(** An entry of an indirect block. *)
Lemma bmap_entry_spec ind :
  ind = addr_at a NDIRECT → ind ≠ 0 → (NDIRECT ≤ n < NFILE_BLOCKS)%nat →
  ∃ r s', bmap_entry ind (n - NDIRECT) s = (Ret r, s') ∧ mapped s ip i n r s' a.
Proof using Hi Hl Hh Hf.
  intros -> Hind Hn. set (ind := addr_at a NDIRECT) in *.
  pose proof (fo_ind _ _ Hf Hind) as Ho. fold a in Ho. fold ind in Ho. destruct Ho as [Hd Hu Hheld] eqn:Eo.
  assert (Ea : addr_of (blocks s) a n = indirect_at (blocks s ind) (n - NDIRECT)).
  { unfold addr_of. rewrite (proj2 (Nat.ltb_ge _ _)) by lia. fold ind. by rewrite (proj2 (Z.eqb_neq ind 0)). }
  unfold bmap_entry. rewrite (bind_run _ _ _ _ _ (bp_read_run ind s Hheld)).
  rewrite (bind_run _ _ _ (blocks s ind) (set_held (ind :: held s) s)) by done. cbv zeta.
  destruct (indirect_at (blocks s ind) (n - NDIRECT) =? 0) eqn:E.
  2: { apply Z.eqb_neq in E. pure_step. unfold bp_relse. pure_step.
       eexists _, s. split.
       { unfold set_held. cbn [blocks held sb itable]. rewrite release_cons by done. by destruct s. }
       apply mapped_same; done. }
  apply Z.eqb_eq in E. set (s1 := set_held (ind :: held s) s).
  assert (Hh1 : held_ok s1).
  { destruct Hh as [H1 H2]. split; [by constructor|]. intros x [->|Hx]%elem_of_cons; [|by apply H2].
    pose proof (data_pos s ind Hl Hd). split; [cbn; lia|]. split; [done|]. by apply bitmap_not_data. }
  assert (Hl1 : layout_ok s1) by (destruct Hl; done).
  destruct (balloc_spec s1 Hl1 Hh1) as [(b & s2 & Erun & Hal)|[Erun Hfull]].
  2: { eexists 0, s. split.
       { erewrite bind_run; [|rewrite (bind_run _ _ _ _ _ Erun); reflexivity].
         unfold bp_relse. pure_step. unfold s1, set_held. cbn [blocks held sb itable].
         rewrite release_cons by done. by destruct s. }
       apply mapped_same; try done. fold a. by rewrite Ea. }
  pose proof (data_pos s1 b Hl1 (al_data _ _ _ Hal)) as Hb. cbn [sb s1 set_held] in Hb.
  pose proof (lay_size s Hl) as Hsz.
  set (f := le_put 4 (4 * (n - NDIRECT)) b).
  set (s3 := set_blocks (<[ind := f (blocks s2 ind)]> (blocks s2)) s2).
  set (s' := set_held (held s) s3).
  assert (Hbind : ind ≠ b).
  { intros ->. pose proof (al_free _ _ _ Hal) as Hfr. change (used s b = false) in Hfr. congruence. }
  assert (Hs2ind : blocks s2 ind = blocks s ind).
  { apply (al_same _ _ _ Hal); [done|]. by apply bitmap_not_data. }
  assert (Hnb : ¬ is_bitmap s2 ind).
  { rewrite (is_bitmap_sb s1 s2 ind (al_sb _ _ _ Hal)). by apply bitmap_not_data. }
  assert (Hused : ∀ x, 0 ≤ x < sb_size (sb s) → used s' x = if decide (x = b) then true else used s x).
  { intros x Hx. change (used s' x) with (used s3 x). unfold s3.
    rewrite used_other by (done || by rewrite (al_sb _ _ _ Hal)). by apply (al_used _ _ _ Hal). }
  assert (Hblk : ∀ x, x ≠ ind → x ≠ b → ¬ is_bitmap s x → blocks s' x = blocks s x).
  { intros x H1 H2 H3. cbn [s' s3 blocks set_held set_blocks]. rewrite fn_lookup_insert_ne by done.
    by apply (al_same _ _ _ Hal). }
  assert (Hlen2 : length (blocks s2 ind) = BSIZE) by (apply (al_layout _ _ _ Hal)).
  assert (Hmap : ∀ m, (m < NFILE_BLOCKS)%nat →
    addr_of (blocks s') a m = if decide (m = n) then b else addr_of (blocks s) a m).
  { intros m Hm. unfold addr_of. destruct (m <? NDIRECT)%nat eqn:Em.
    - apply Nat.ltb_lt in Em. by rewrite decide_False by lia.
    - apply Nat.ltb_ge in Em. fold ind. rewrite (proj2 (Z.eqb_neq ind 0)) by done.
      cbn [s' s3 blocks set_held set_blocks]. rewrite fn_lookup_insert. unfold f, NFILE_BLOCKS in *.
      rewrite indirect_put by (done || lia). rewrite Hs2ind.
      destruct (decide (m = n)) as [->|]; [by rewrite decide_True|]. by rewrite decide_False by lia. }
  assert (Hownb : owned s' b).
  { split.
    - pose proof (al_data _ _ _ Hal) as Hdb. unfold is_data in *. cbn [s' s3 sb set_held set_blocks].
      by rewrite (al_sb _ _ _ Hal).
    - rewrite Hused by lia. by rewrite decide_True.
    - intros Hin. destruct Hh as [_ Hh2]. destruct (Hh2 b Hin) as (_ & Hub & _).
      pose proof (al_free _ _ _ Hal) as Hfr. change (used s b = false) in Hfr. congruence. }
  assert (Hown : ∀ x, owned s x → owned s' x ∧ x ≠ b).
  { intros x Hx. destruct Hx as [X1 X2 X3]. split; [split|].
    - unfold is_data in *. cbn [s' s3 sb set_held set_blocks]. by rewrite (al_sb _ _ _ Hal).
    - pose proof (data_pos s x Hl X1). rewrite Hused by lia. by case_decide.
    - done.
    - intros ->. pose proof (al_free _ _ _ Hal) as Hfr. change (used s b = false) in Hfr. congruence. }
  assert (Hl3 : layout_ok s3).
  { pose proof (al_layout _ _ _ Hal) as Hl2. apply layout_store; [done| |].
    - intros x Hx. rewrite used_other; [by apply Hl2|done|]. pose proof (lay_meta _ Hl2). lia.
    - unfold f. rewrite length_le_put; [done|]. rewrite Hlen2. unfold BSIZE, NFILE_BLOCKS, NDIRECT, NINDIRECT in *. lia. }
  exists b, s'. split.
  { erewrite bind_run.
    2: { rewrite (bind_run _ _ _ _ _ Erun). rewrite (proj2 (Z.eqb_neq b 0)) by lia. reflexivity. }
    unfold bp_relse. pure_step. fold f. unfold s', s3, set_held, set_blocks. cbn [blocks held sb itable].
    rewrite (al_held _ _ _ Hal). unfold s1. cbn [held set_held]. rewrite release_cons by done. done. }
  split; try done.
  - cbn [s' s3 itable set_held set_blocks]. rewrite (al_itable _ _ _ Hal). exact (eq_sym (insert_same_addrs s ip i Hi)).
  - cbn [s' s3 sb set_held set_blocks]. apply (al_sb _ _ _ Hal).
  - destruct Hl3; done.
  - destruct Hh as [H1 H2]. split; [done|]. intros x Hx. destruct (H2 x Hx) as (X1 & X2 & X3).
    cbn [s' s3 sb set_held set_blocks]. rewrite (al_sb _ _ _ Hal). split; [done|]. split.
    + rewrite Hused by done. by case_decide.
    + by rewrite (is_bitmap_sb s s' x (al_sb _ _ _ Hal)).
  - eapply (file_add s a s' a n b); [done|apply (fo_len _ _ Hf)|lia|done|done|done|done].
  - rewrite Hmap by lia. by rewrite decide_True.
  - intros m Hm Hmn. rewrite Hmap by done. by rewrite decide_False.
  - fold a. rewrite Ea, E. done.
  - intros _ _. split; [|exact (al_free _ _ _ Hal)].
    cbn [s' s3 blocks set_held set_blocks]. rewrite fn_lookup_insert_ne by done. apply (al_zero _ _ _ Hal).
  - intros x Hx Hxi. apply Hblk; [done|by apply Hown|apply bitmap_not_data, Hx].
  - intros x Hx. assert (Hdx : ∀ y, is_data s y → x ≠ y).
    { intros y [Hy _] ->. unfold BBLOCK in Hy.
      pose proof (Z.div_pos (sb_size (sb s) - 1) BPB ltac:(lia) ltac:(unfold BPB; lia)). lia. }
    apply Hblk; [by apply Hdx|by apply Hdx, (al_data _ _ _ Hal)|unfold is_bitmap; lia].
  - intros x Hx Hux. rewrite Hused by done. by case_decide.
  - intros x Hx. rewrite Hused by done. case_decide; [by right; left|by left].
  - intros Hz. lia.
Qed.
End Bmap.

(Task details): Write the lines again exactly, from the first line of the material above to the line that includes "apply mapped_same; done.", both included. Leave out all the rest.

(Written answer):
(** An entry of an indirect block. *)
Lemma bmap_entry_spec ind :
  ind = addr_at a NDIRECT → ind ≠ 0 → (NDIRECT ≤ n < NFILE_BLOCKS)%nat →
  ∃ r s', bmap_entry ind (n - NDIRECT) s = (Ret r, s') ∧ mapped s ip i n r s' a.
Proof using Hi Hl Hh Hf.
  intros -> Hind Hn. set (ind := addr_at a NDIRECT) in *.
  pose proof (fo_ind _ _ Hf Hind) as Ho. fold a in Ho. fold ind in Ho. destruct Ho as [Hd Hu Hheld] eqn:Eo.
  assert (Ea : addr_of (blocks s) a n = indirect_at (blocks s ind) (n - NDIRECT)).
  { unfold addr_of. rewrite (proj2 (Nat.ltb_ge _ _)) by lia. fold ind. by rewrite (proj2 (Z.eqb_neq ind 0)). }
  unfold bmap_entry. rewrite (bind_run _ _ _ _ _ (bp_read_run ind s Hheld)).
  rewrite (bind_run _ _ _ (blocks s ind) (set_held (ind :: held s) s)) by done. cbv zeta.
  destruct (indirect_at (blocks s ind) (n - NDIRECT) =? 0) eqn:E.
  2: { apply Z.eqb_neq in E. pure_step. unfold bp_relse. pure_step.
       eexists _, s. split.
       { unfold set_held. cbn [blocks held sb itable]. rewrite release_cons by done. by destruct s. }
       apply mapped_same; done. }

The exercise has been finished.